▸ **REQUIREMENT**
Look through the data below, and copy each line that carries the word "CLIPTokenizer".

▸ **RECORDS FOR THIS EXERCISE**
(** C1: when no column-width option is configured (no default width,
    no definitions, no auto-detection), the slow path yields exactly
    the fragments of the fast path, which is the one [writeSheetXml]
    runs: the prolog, [<sheetData>], the rows in order and the closing
    elements. The width block the slow path would compute is empty
    and left out. *)
Theorem fast_path_equals_slow_path (rows : list Row) (getStringIndex : option (Payload -> Z))
    (cw : option SheetColumnWidthOptions) (needsCols : bool) :
  defaultColumnWidthOf cw = None ->
  columnWidthsOf cw = None ->
  needsWidthTracking cw = false ->
  let tr := newColumnWidthTracker (needsWidthTracking cw) in
  slowPath rows getStringIndex cw needsCols (needsWidthTracking cw) tr
    = fastPath rows getStringIndex cw tr
  /\ writeSheetXml rows
       (Some {| getStringIndex := getStringIndex; columnWidthOptions := cw |})
     = prolog :: fastPath rows getStringIndex cw tr
  /\ join "" (prolog :: slowPath rows getStringIndex cw needsCols (needsWidthTracking cw) tr)
     = join "" (prolog :: "<sheetData>"
                  :: ((fun row => (serializeRow row getStringIndex None).1) <$> rows)
                  ++ ["</sheetData></worksheet>"]).
Proof.
  intros Hdefault Hdefs Htrack tr. subst tr. rewrite Htrack.
  assert (Hneeds : needsColsXml cw = false).
  { destruct cw as [o|]; [|done]. simpl in *.
    unfold needsWidthTracking in Htrack. simpl in Htrack. rewrite Hdefs in *.
    by destruct (autoDetectColumnWidth o) as [[|]|]. }
  assert (Hslow :
    slowPath rows getStringIndex cw needsCols false (newColumnWidthTracker false)
    = "<sheetData>" :: ((fun row => (serializeRow row getStringIndex None).1) <$> rows)
        ++ ["</sheetData></worksheet>"]).
  { unfold Writer.slowPath.
    pose proof (bufferRows_rows rows false [] (-1) (newColumnWidthTracker false)) as Hrows.
    pose proof (bufferRows_no_tracking rows [] (-1) (newColumnWidthTracker false)) as Htr.
    destruct (bufferRows rows false ([], -1, newColumnWidthTracker false))
      as [[allRows maxColumnIndex] widthTracker].
    simpl in Hrows, Htr. subst allRows widthTracker.
    rewrite Hdefault, Hdefs. simpl.
    rewrite generateColsXml_nothing. destruct needsCols; simpl;
      by rewrite serializeRows_map. }
  assert (Hfast :
    fastPath rows getStringIndex cw (newColumnWidthTracker false)
    = "<sheetData>" :: ((fun row => (serializeRow row getStringIndex None).1) <$> rows)
        ++ ["</sheetData></worksheet>"]).
  { unfold Writer.fastPath. rewrite Hdefault. simpl. by rewrite serializeRows_map. }
  split; [by rewrite Hslow, Hfast|]. split.
  - unfold Writer.writeSheetXml. simpl. by rewrite Hneeds, Htrack.
  - by rewrite Hslow.
Qed.
Local Notation "a +++ b" := (String.append a b)
  (at level 60, right associativity).

(** ** Python exceptions and results *)

(** The exception classes the embedded code can meet.  All derive from
    [Exception] except [KeyboardInterrupt], which derives from
    [BaseException] only and so passes an [except Exception] clause. *)
Inductive exn : Type :=
| ZeroDivisionError
| OverflowError
| ValueError
| IndexError
| AttributeError
| OSError
| UnicodeEncodeError
| RuntimeError
| KeyboardInterrupt.

Definition is_Exception (e : exn) : bool :=
  match e with
  | KeyboardInterrupt => false
  | _ => true
  end.

Inductive result (A : Type) : Type :=
| Ok (a : A)
| Err (e : exn).
Arguments Ok {A} a.
Arguments Err {A} e.

Definition is_ok {A} (r : result A) : bool :=
  match r with Ok _ => true | Err _ => false end.

Definition result_bind {A B} (r : result A) (f : A -> result B) : result B :=
  match r with
  | Ok a => f a
  | Err e => Err e
  end.

(** ** Python floats: IEEE 754 binary64 *)

Definition float : Type := spec_float.

Module PyFloat.

Definition prec : Z := 53.
Definition emax : Z := 1024.

Definition add : float -> float -> float := SFadd prec emax.
Definition sub : float -> float -> float := SFsub prec emax.
Definition mul : float -> float -> float := SFmul prec emax.
Definition div : float -> float -> float := SFdiv prec emax.

(** [x > y] *)
Definition gtb (x y : float) : bool := SFltb y x.
(** [x <= y] *)
Definition leb (x y : float) : bool := SFleb x y.
(** [x < y] *)
Definition ltb (x y : float) : bool := SFltb x y.

(** The literals [0.0], [0.5] and [1.0]. *)
Definition zero : float := S754_zero false.
Definition half : float := S754_finite false 4503599627370496 (-53).
Definition one : float := S754_finite false 4503599627370496 (-52).

Definition is_zero (x : float) : bool :=
  match x with S754_zero _ => true | _ => false end.

Definition is_finite (x : float) : bool :=
  match x with
  | S754_zero _ | S754_finite _ _ _ => true
  | _ => false
  end.

(** [float(z)] for an [int]: the nearest double, ties to even;
    [OverflowError] when that is out of range. *)
Definition of_int (z : Z) : result float :=
  match binary_normalize prec emax z 0 false with
  | S754_infinity _ => Err OverflowError
  | x => Ok x
  end.

(** [a * x] for an int [a] and a float [x]. *)
Definition mul_int_float (a : Z) (x : float) : result float :=
  result_bind (of_int a) (fun fa => Ok (mul fa x)).

(** [a - x] for an int [a] and a float [x]. *)
Definition sub_int_float (a : Z) (x : float) : result float :=
  result_bind (of_int a) (fun fa => Ok (sub fa x)).

(** [x / b] for a float [x] and an int [b]: the divisor is converted
    first, and a zero divisor raises. *)
Definition truediv_float_int (x : float) (b : Z) : result float :=
  result_bind (of_int b) (fun fb =>
    if is_zero fb then Err ZeroDivisionError else Ok (div x fb)).

(** [a / b] for two ints: the correctly rounded quotient of the exact
    integers.  A zero dividend gives a signed zero; a quotient out of
    range raises [OverflowError]. *)
Definition truediv_int_int (a b : Z) : result float :=
  if b =? 0 then Err ZeroDivisionError
  else if a =? 0 then Ok (S754_zero (b <? 0))
  else
    match div (S754_finite (a <? 0) (Z.to_pos (Z.abs a)) 0)
              (S754_finite (b <? 0) (Z.to_pos (Z.abs b)) 0) with
    | S754_infinity _ => Err OverflowError
    | q => Ok q
    end.

(** [int(x)]: truncation toward zero. *)
Definition to_int (x : float) : result Z :=
  match x with
  | S754_nan => Err ValueError
  | S754_infinity _ => Err OverflowError
  | S754_zero _ => Ok 0
  | S754_finite s m e =>
      let magnitude :=
        if 0 <=? e then Z.shiftl (Zpos m) e else Z.shiftr (Zpos m) (- e) in
      Ok (if s then - magnitude else magnitude)
  end.

(** The integer nearest to a finite float, ties to even, as the
    format specification [.0f] rounds. *)
Definition round_half_even (m : positive) (e : Z) : Z :=
  if 0 <=? e then Z.shiftl (Zpos m) e
  else
    let d := Z.shiftl 1 (- e) in
    let q := Zpos m / d in
    let r := Zpos m mod d in
    match 2 * r ?= d with
    | Lt => q
    | Gt => q + 1
    | Eq => if Z.even q then q else q + 1
    end.

End PyFloat.

(** ** Rendering to text *)

(** [str(z)] for an int. *)
Definition str_int (z : Z) : string :=
  NilZero.string_of_int (Z.to_int z).

Fixpoint zeros (n : nat) : string :=
  match n with
  | O => ""
  | S n' => String "0" (zeros n')
  end.

(** [format(z, "05")]: sign first, then zeros up to a width of five. *)
Definition format_05 (z : Z) : string :=
  let sign := if z <? 0 then "-" else "" in
  let digits := str_int (Z.abs z) in
  sign +++ zeros (5 - String.length sign - String.length digits)%nat +++ digits.

(** [format(x, ".0f")] for a float. *)
Definition format_0f (x : float) : string :=
  match x with
  | S754_nan => "nan"
  | S754_infinity s => if s then "-inf" else "inf"
  | S754_zero s => if s then "-0" else "0"
  | S754_finite s m e =>
      (if s then "-" else "") +++ str_int (PyFloat.round_half_even m e)
  end.

(** The attribute values that are rendered with [str()]: ints and
    (nested) tuples or lists of them. *)
#[warnings="-register-all"]
Inductive pyval : Type :=
| PyInt (z : Z)
| PyTuple (items : list pyval)
| PyList (items : list pyval).

Fixpoint py_str (v : pyval) : string :=
  let fix join (l : list pyval) : string :=
    match l with
    | [] => ""
    | [x] => py_str x
    | x :: rest => py_str x +++ ", " +++ join rest
    end in
  match v with
  | PyInt z => str_int z
  | PyTuple [x] => "(" +++ py_str x +++ ",)"
  | PyTuple l => "(" +++ join l +++ ")"
  | PyList l => "[" +++ join l +++ "]"
  end.

(** [str(x)] for an optional string: [None] prints as its name. *)
Definition str_optional (s : option string) : string :=
  match s with
  | None => "None"
  | Some x => x
  end.

(** ** Tensors of torchvision: IEEE 754 binary32 *)

Module Float32.

Definition prec : Z := 24.
Definition emax : Z := 128.

Definition sub : spec_float -> spec_float -> spec_float := SFsub prec emax.
Definition div : spec_float -> spec_float -> spec_float := SFdiv prec emax.
Definition leb (x y : spec_float) : bool := SFleb x y.

(** An integer as a binary32 number. *)
Definition of_Z (z : Z) : spec_float := binary_normalize prec emax z 0 false.

(** A Python float (binary64) rounded to binary32, as
    [torch.as_tensor(x, dtype=torch.float32)] does. *)
Definition of_float (x : float) : spec_float :=
  match x with
  | S754_finite s m e => binary_round prec emax s m e
  | _ => x
  end.

Definition one : spec_float := of_Z 1.
Definition minus_one : spec_float := of_Z (-1).

End Float32.

(** A float tensor, as the sequence of its binary32 elements, and a
    PIL image, as the sequence of its 8-bit samples.  [ToTensor] also
    reorders the samples from height x width x channel to channel-first;
    the order of the elements plays no part below and is left out. *)
Definition FloatTensor : Type := list spec_float.
Definition PILImage : Type := list Byte.byte.

Module transforms.

(** One 8-bit sample scaled to [0, 1]: the sample, as a binary32
    number, divided by 255. *)
Definition scale_sample (b : Byte.byte) : spec_float :=
  Float32.div (Float32.of_Z (Z.of_N (Byte.to_N b))) (Float32.of_Z 255).

(** [transforms.ToTensor()] on an 8-bit image. *)
Definition ToTensor (img : PILImage) : FloatTensor := map scale_sample img.

(** The affine map [(x - mean) / std] of a normalization, on one
    element; the two statistics are first converted to binary32. *)
Definition affine (mean std : float) (x : spec_float) : spec_float :=
  Float32.div (Float32.sub x (Float32.of_float mean)) (Float32.of_float std).

(** [transforms.Normalize(mean, std)] with one mean and one standard
    deviation for all channels, the only form the class uses.
    Statistics per channel need the layout and are not modelled. *)
Definition Normalize (mean std : list float) (t : FloatTensor) : FloatTensor :=
  match mean, std with
  | [m], [s] => map (affine m s) t
  | _, _ => t
  end.

(** [transforms.Compose(fs)]: the transforms applied first to last. *)
Definition Compose {A} (first : PILImage -> A) (rest : list (A -> A))
  : PILImage -> A :=
  fun img => fold_left (fun acc f => f acc) rest (first img).

End transforms.

(** ** The collaborators *)

(** The caption object of an item: only its two views are used, and
    both are calls on the object. *)
Record ImageCaption : Type := { caption_ref : Z }.

(** An item of the bucketed pool.  [hydrate] returns the item with its
    image loaded. *)
Record ImageTrainItem : Type := {
  pathname : string;
  target_wh : pyval;
  runt_size : Z;
  caption : ImageCaption;
  image : PILImage
}.

Module DataLoaderMultiAspect.
Record t : Type := { batch_size : Z; loader_ref : Z }.
End DataLoaderMultiAspect.

Record CLIPTokenizer : Type := { model_max_length : Z; tokenizer_ref : Z }.

(** What a tokenizer call returns; only [input_ids] is read. *)
Record BatchEncoding : Type := { input_ids : list Z }.

(** An open text file. *)
Record TextIO : Type := { fileno : Z }.

(** The calls the class makes, indexed by the type of their answer. *)
Inductive call : Type -> Type :=
| get_shuffled_image_buckets
    (dl : DataLoaderMultiAspect.t) (dropout_fraction : float)
  : call (list ImageTrainItem)
| hydrate (item : ImageTrainItem) (crop save : bool) (crop_jitter : Z)
  : call ImageTrainItem
| get_shuffled_caption (c : ImageCaption) (seed : Z) : call string
| get_caption (c : ImageCaption) : call string
| tokenize (tok : CLIPTokenizer) (text : string) (truncation : bool)
    (padding : string) (max_length : Z)
  : call BatchEncoding
| random_random : call float
| open_file (file mode encoding : string) : call TextIO
| file_write (f : TextIO) (text : string) : call Z
| file_close (f : TextIO) : call unit
| logging_info (msg : string) : call unit
| logging_error (msg : string) : call unit.

(** ** Interaction trees and the method monad *)

(** A finite interaction tree: a result, or a call whose answer, a
    value or an exception, decides how the program goes on. *)
Inductive prog (A : Type) : Type :=
| Ret (a : A)
| Vis (X : Type) (c : call X) (k : result X -> prog A).
Arguments Ret {A} a.
Arguments Vis {A X} c k.

Fixpoint prog_bind {A B} (p : prog A) (f : A -> prog B) : prog B :=
  match p with
  | Ret a => f a
  | Vis c k => Vis c (fun r => prog_bind (k r) f)
  end.

(** A method body: it reads and writes the object [S], makes calls,
    and ends with a value or a raised exception.  The object's state
    survives a raise, as an attribute assigned before a raise does. *)
Definition M (S A : Type) : Type := S -> prog (result A * S).

Definition ret {S A} (a : A) : M S A := fun s => Ret (Ok a, s).

Definition raise {S A} (e : exn) : M S A := fun s => Ret (Err e, s).

Definition bind {S A B} (m : M S A) (f : A -> M S B) : M S B :=
  fun s =>
    prog_bind (m s) (fun rs =>
      match fst rs with
      | Ok a => f a (snd rs)
      | Err e => Ret (Err e, snd rs)
      end).

Definition get {S} : M S S := fun s => Ret (Ok s, s).

Definition put {S} (s' : S) : M S unit := fun _ => Ret (Ok tt, s').

(** The value or the exception of a pure Python expression. *)
Definition lift {S A} (r : result A) : M S A := fun s => Ret (r, s).

(** A call: an exception it answers with is raised. *)
Definition perform {S X} (c : call X) : M S X :=
  fun s => Vis c (fun r => Ret (r, s)).

(** [try: body / except Exception as e: handler]. *)
Definition try_except_Exception {S A}
  (body : M S A) (handler : exn -> M S A) : M S A :=
  fun s =>
    prog_bind (body s) (fun rs =>
      match fst rs with
      | Ok a => Ret (Ok a, snd rs)
      | Err e =>
          if is_Exception e then handler e (snd rs) else Ret (Err e, snd rs)
      end).

Declare Scope method_scope.
Delimit Scope method_scope with method.
Notation "x <- m ;; k" := (bind m (fun x => k))
  (at level 100, m at next level, right associativity) : method_scope.
Notation "m ;;; k" := (bind m (fun _ => k))
  (at level 100, right associativity) : method_scope.

(** [with open(file, mode, encoding=...) as f: body]: the file is
    closed when the body ends, also when it raises; an exception of
    the close itself is the one that goes on. *)
Definition with_open {S A} (file mode encoding : string)
  (body : TextIO -> M S A) : M S A :=
  bind (perform (open_file file mode encoding)) (fun f s =>
    prog_bind (body f s) (fun rs =>
      Vis (file_close f) (fun closed =>
        match closed with
        | Ok _ => Ret rs
        | Err e => Ret (Err e, snd rs)
        end))).
(** * Seq2Single: depth-filtered, sequence-aggregated re-ranking

    A shallow embedding of the notebook [src/seq2single.ipynb] and the
    properties of its components.

    Numeric model.  The arrays the notebook loads (descriptors, depth maps,
    the global distance matrix) hold finite binary64 values; every such value
    is a rational, so input data is modelled in [Q] and all comparisons on it
    ([np.argmax], the depth filter, [np.argsort]) are executable and exact.
    Arithmetic is binary64 arithmetic: every product, sum, quotient and
    square root is the exact result rounded to the nearest binary64 value,
    ties to even, with subnormal numbers, overflow to an infinity and NaN
    ([Binary64]); sums run in the order of numpy's pairwise summation.
    The sign of a zero is not kept: no result of the notebook depends on it.
    Python exceptions are [None] in the error monad; the module-level arrays
    are threaded as explicit state.  Two-dimensional arrays are lists of
    rows of one length.  Printing and timing ([print], [time.time]) are left
    out. *)

From Stdlib Require Import List Arith ZArith QArith Qround Qabs Qpower.
From Stdlib Require Import Lia Lqa Bool Permutation Sorted.
From Stdlib Require String Ascii Decimal DecimalString DecimalNat.
Import ListNotations.

Close Scope Q_scope.
Close Scope Z_scope.
Open Scope nat_scope.

(* ================================================================== *)
(** ** Python / numpy primitives *)
(* ================================================================== *)

Module Np.
(* ===================================================================== *)
(** * Properties of the configuration *)
(* ===================================================================== *)

Lemma env_first_cons (env : gmap string string) (k : string)
    (rest : list string) :
  env_first env (k :: rest)
  = if unset env k then env_first env rest else env !! k.
Proof.
  unfold unset; simpl. destruct (env !! k) as [v|]; [|reflexivity].
  destruct (String.eqb v ""); reflexivity.
Qed.

Lemma env_first_not_empty (env : gmap string string) (keys : list string) :
  env_first env keys <> Some "".
Proof.
  induction keys as [|k keys IH]; [discriminate|].
  rewrite env_first_cons. destruct (unset env k) eqn:Hk; [exact IH|].
  unfold unset in Hk. destruct (env !! k) as [v|]; [|discriminate].
  intros [= ->]. discriminate.
Qed.

(** X19.  [env_first] returns the value of the first name in the list
    that is set to a string that is not empty: a name that is set to the
    empty string is passed over like one that is not set.  It returns
    [None] exactly when no name of the list has such a value, and never
    the empty string. *)
Theorem env_first_first_set (env : gmap string string) (keys : list string) :
  (forall v,
     env_first env keys = Some v <->
     exists before k after,
       keys = (before ++ k :: after)%list
       /\ (forall k', In k' before -> unset env k' = true)
       /\ env !! k = Some v /\ v <> "")
  /\ (env_first env keys = None <-> forall k, In k keys -> unset env k = true)
  /\ env_first env keys <> Some "".
Proof.
  induction keys as [|k keys [IH1 [IH2 IH3]]].
  - split; [|split]; simpl.
    + intros v. split; [discriminate|].
      intros [before [k [after [H _]]]]. now destruct before.
    + split; [intros _ k [] | reflexivity].
    + discriminate.
  - rewrite env_first_cons. destruct (unset env k) eqn:Hk.
    + split; [|split].
      * intros v. rewrite IH1. split.
        -- intros [before [k0 [after [-> [Hb Hv]]]]].
           exists (k :: before), k0, after. split; [reflexivity|].
           split; [|exact Hv]. intros k' [<-|Hin]; auto.
        -- intros [before [k0 [after [E [Hb [Hv Hne]]]]]].
           destruct before as [|b before]; simpl in E; injection E as <- ->.
           ++ exfalso. unfold unset in Hk. rewrite Hv in Hk.
              apply String.eqb_eq in Hk. contradiction.
           ++ exists before, k0, after. split; [reflexivity|].
              split; [|tauto]. intros k' Hin. apply Hb. now right.
      * rewrite IH2. split.
        -- intros H k' [<-|Hin]; auto.
        -- intros H k' Hin. apply H. now right.
      * exact IH3.
    + assert (Hv : exists v, env !! k = Some v /\ v <> "").
      { unfold unset in Hk. destruct (env !! k) as [v|]; [|discriminate].
        exists v. split; [reflexivity|]. now apply String.eqb_neq. }
      destruct Hv as [v0 [Hv0 Hne0]]. rewrite Hv0.
      split; [|split].
      * intros v. split.
        -- intros [= <-]. exists [], k, keys.
           split; [reflexivity|]. split; [intros k' []|].
           split; [exact Hv0 | exact Hne0].
        -- intros [before [k0 [after [E [Hb [Hv Hne]]]]]].
           destruct before as [|b before]; simpl in E; injection E as <- ->.
           ++ congruence.
           ++ rewrite (Hb k (or_introl eq_refl)) in Hk. discriminate.
      * split; [discriminate|]. intros H.
        rewrite (H k (or_introl eq_refl)) in Hk. discriminate.
      * congruence.
Qed.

▸ **RESULT FOR THIS EXERCISE**
Record CLIPTokenizer : Type := { model_max_length : Z; tokenizer_ref : Z }.
| tokenize (tok : CLIPTokenizer) (text : string) (truncation : bool)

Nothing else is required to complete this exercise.